Care homes desperately need more funding to enable family visits this Christmas, a major report concluded yesterday.
Ninety-four per cent of care home managers are trying to arrange visits but the cost of making it happen is an enormous barrier, the National Care Forum (NCF) found.
It said an urgent injection of Government funding is needed to fulfil Health Secretary Matt Hancock‘s pledge to roll out testing to all care home visitors for the holiday. Last week, the Daily Mail launched a campaign calling on ministers to ensure residents reunite with their loved ones in time for Christmas.
One of our five key demands is for care homes to have adequate funding to pay for personal protective equipment and visiting pods or rooms.
The NCF found that care homes spent an extra £4,000 on average last month to help relatives see their loved ones.
That was before Government guidelines were introduced recommending the installation of floor-to-ceiling Perspex screens, which have piled more financial pressure on homes.
The NCF found that care homes spent an extra £4,000 on average last month to help relatives see their loved ones
The NCF survey covered 1,240 care homes, 28,810 residents and 35,124 staff.
Vic Rayner, NCF director, said the extra costs included cash for ‘managing booking systems for visits and having staff available to support visits through windows and gardens’.
Care bosses warned that more money would be needed to enable the testing of all visitors as the Government’s Infection Control Fund – which covers funding for personal protective equipment – is not sufficient.
The additional financial support for care homes was needed ‘rapidly’, Miss Rayner said.
‘Then they can get on and do the planning, and we can move into that position where visiting is a default and visiting is available for all in a planned way that we can communicate properly to residents and their relatives and loved ones,’ she added.
The NCF survey covered 1,240 care homes, 28,810 residents and 35,124 staff. File photo of a lonely older woman behind glass
Despite the financial challenges, care experts said they were ‘gearing up for Christmas mode’ and promised that staff would do their best to bring residents joy-filled festivities.
Jane Ashcroft, chief executive of Anchor Hanover care group, said: ‘Santa’s had his test and he’s on his way. And there’s loads of activity going on. Food is always an important part – the dining experience is critical to people living in care homes.
‘We’ve got our Christmas cake competition under way – always a very competitive process.’
She added: ‘People who have loved ones living in care services can be assured that our colleagues on the front line absolutely go out of their way every year to make Christmas special and they will really focus this year.’ Fiona Carragher, of the Alzheimer’s Society, said: ‘What’s great to see is how much care homes really understand the importance of getting people with dementia reunited with their family carers – with so many trying to allow more visits.’
Referring to a screening trial launched on Monday across 20 care homes in Hampshire, Devon and Cornwall, she added: ‘The Government’s [testing] pilot is all well and good, but if there’s not enough money to pay for PPE and extra staff time to carry out quick turnaround tests, doors will remain shut.

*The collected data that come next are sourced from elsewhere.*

(** * logo_extractor: a shallow embedding of [logo_extractor.py]

    The development follows the source file function by function:
    [get_domain], [find_logo_urls], [is_likely_logo], [download_logo],
    [process_website], [extract_logos_from_parquet] and the [__main__]
    block.

    Conventions.
    - A Python [str] or [bytes] value is a [string] (a list of 8-bit
      characters; text is read as its UTF-8 bytes), so [lower] changes
      the ASCII letters only.
    - Library calls whose result the program only passes along
      (the HTTP client, the HTML parser and serializer, the image decoder,
      relative URL resolution, the parquet reader) are fields of an
      environment record [Env]; a raised exception is the value [None].
    - The files are a finite map from path to content.  Whether
      [os.makedirs] and [open] return or raise is for the environment to
      say; once a file is open, writing to it completes. *)

From Stdlib Require Import ZArith QArith String Ascii List Bool Lia.
From stdpp Require Import gmap strings list.

#[local] Set Warnings "-register-all,-clear-no-such-hyp".
Local Open Scope string_scope.
Local Open Scope list_scope.

(** ** Python string operations *)

Module PyStr.

(** [s.startswith(p)]. *)
Definition startswith (s p : string) : bool := String.prefix p s.

(** [s.startswith((p1, p2, ...))]: a tuple of prefixes. *)
Definition startswith_any (s : string) (ps : list string) : bool :=
  existsb (startswith s) ps.

(** [s.endswith(p)]. *)
Definition endswith (s p : string) : bool :=
  let n := String.length s in
  let k := String.length p in
  (k <=? n)%nat && String.eqb (String.substring (n - k) k s) p.

Definition is_upper (c : ascii) : bool :=
  let n := nat_of_ascii c in (65 <=? n)%nat && (n <=? 90)%nat.

Definition is_lower (c : ascii) : bool :=
  let n := nat_of_ascii c in (97 <=? n)%nat && (n <=? 122)%nat.

Definition is_digit (c : ascii) : bool :=
  let n := nat_of_ascii c in (48 <=? n)%nat && (n <=? 57)%nat.

Definition lower_char (c : ascii) : ascii :=
  if is_upper c then ascii_of_nat (nat_of_ascii c + 32) else c.

(** [s.lower()]. *)
Fixpoint lower (s : string) : string :=
  match s with
  | EmptyString => EmptyString
  | String c s' => String (lower_char c) (lower s')
  end.

(** [needle in hay]. *)
Fixpoint contains (needle hay : string) : bool :=
  String.prefix needle hay
  || match hay with
     | EmptyString => false
     | String _ hay' => contains needle hay'
     end.

(** [c in s] for a single character. *)
Fixpoint mem_char (c : ascii) (s : string) : bool :=
  match s with
  | EmptyString => false
  | String d s' => Ascii.eqb c d || mem_char c s'
  end.

(** [sep.join(parts)]. *)
Definition join (sep : string) (parts : list string) : string :=
  String.concat sep parts.

(** [s.split(sep)] for a non-empty separator, scanning left to right for
    non-overlapping occurrences.  [skip] counts the characters of an
    occurrence still to be stepped over and [cur] holds the current piece
    in reverse. *)
Fixpoint split_aux (sep : string) (skip : nat) (cur : list ascii) (s : string)
  : list string :=
  match s with
  | EmptyString => [string_of_list_ascii (rev cur)]
  | String c s' =>
      match skip with
      | S k => split_aux sep k cur s'
      | O =>
          if String.prefix sep s
          then string_of_list_ascii (rev cur)
                 :: split_aux sep (String.length sep - 1) [] s'
          else split_aux sep 0 (c :: cur) s'
      end
  end.

Definition split (s sep : string) : list string := split_aux sep 0 [] s.

(** Truthiness of a string: [if s:]. *)
Definition truthy (s : string) : bool :=
  match s with EmptyString => false | _ => true end.

End PyStr.

(** ** [urllib.parse] and [os.path] *)

Module Url.

Import PyStr.

(** The characters [urlsplit] removes from a URL before reading it:
    tab, line feed, carriage return. *)
Definition unsafe_char (c : ascii) : bool :=
  let n := nat_of_ascii c in
  (n =? 9)%nat || (n =? 10)%nat || (n =? 13)%nat.

Fixpoint remove_unsafe (s : string) : string :=
  match s with
  | EmptyString => EmptyString
  | String c s' =>
      if unsafe_char c then remove_unsafe s' else String c (remove_unsafe s')
  end.

(** [scheme_chars]: letters, digits and [+-.]. *)
Definition scheme_char (c : ascii) : bool :=
  is_upper c || is_lower c || is_digit c || mem_char c "+-.".

(** [url.find(':')] with the two sides of the first colon. *)
Fixpoint cut_colon (s : string) : option (string * string) :=
  match s with
  | EmptyString => None
  | String c s' =>
      if Ascii.eqb c ":" then Some (EmptyString, s')
      else match cut_colon s' with
           | Some (a, b) => Some (String c a, b)
           | None => None
           end
  end.

Fixpoint all_chars (p : ascii -> bool) (s : string) : bool :=
  match s with
  | EmptyString => true
  | String c s' => p c && all_chars p s'
  end.

(** The scheme and the rest, as [urlsplit] reads them. *)
Definition split_scheme (url : string) : string * string :=
  match cut_colon url with
  | Some (String c0 pre, rest) =>
      if (is_upper c0 || is_lower c0) && all_chars scheme_char (String c0 pre)
      then (lower (String c0 pre), rest)
      else (EmptyString, url)
  | _ => (EmptyString, url)
  end.

(** [_WHATWG_C0_CONTROL_OR_SPACE]: the characters up to the space. *)
Definition c0_or_space (c : ascii) : bool := (nat_of_ascii c <=? 32)%nat.

(** [url.lstrip(_WHATWG_C0_CONTROL_OR_SPACE)]. *)
Fixpoint lstrip_c0 (s : string) : string :=
  match s with
  | EmptyString => EmptyString
  | String c s' => if c0_or_space c then lstrip_c0 s' else s
  end.

Definition is_delim (c : ascii) : bool := mem_char c "/?#".

(** [_splitnetloc]: the text up to the first of [/], [?], [#]. *)
Fixpoint until_delim (s : string) : string :=
  match s with
  | EmptyString => EmptyString
  | String c s' => if is_delim c then EmptyString else String c (until_delim s')
  end.

(** The network location as [urlsplit] cuts it out, before it checks it:
    leading control characters and spaces stripped, unsafe characters
    removed, the scheme cut off, and, when the rest starts with [//], the
    text up to the first delimiter; empty otherwise. *)
Definition netloc_text (url : string) : string :=
  let '(_, rest) := split_scheme (remove_unsafe (lstrip_c0 url)) in
  match rest with
  | String c1 (String c2 r) =>
      if Ascii.eqb c1 "/" && Ascii.eqb c2 "/" then until_delim r else EmptyString
  | _ => EmptyString
  end.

‘People with dementia in care homes cannot be left to the mercy of ‘if-onlys, buts or whens’.’
Liz Kendall MP, shadow minister for care, said families were ‘desperate’ to visit loved ones after eight months of the pandemic. ‘Care homes have told us how vital family visits are to the mental health and well-being of residents,’ she said.
‘Despite promises to ensure family visits can resume before Christmas, the Government have not backed this up with the resources to make this happen.’
A Department of Health and Social Care spokesman said: ‘We have provided over £1.1billion to support adult social care providers to take key steps in improving infection prevention measures, as well as £4.6billion funding for local authorities to address pressures on local services caused by the pandemic, including adult social care.
‘We know some care homes have been taking innovative approaches to allow visits, which is reflected and encouraged in our updated guidance.’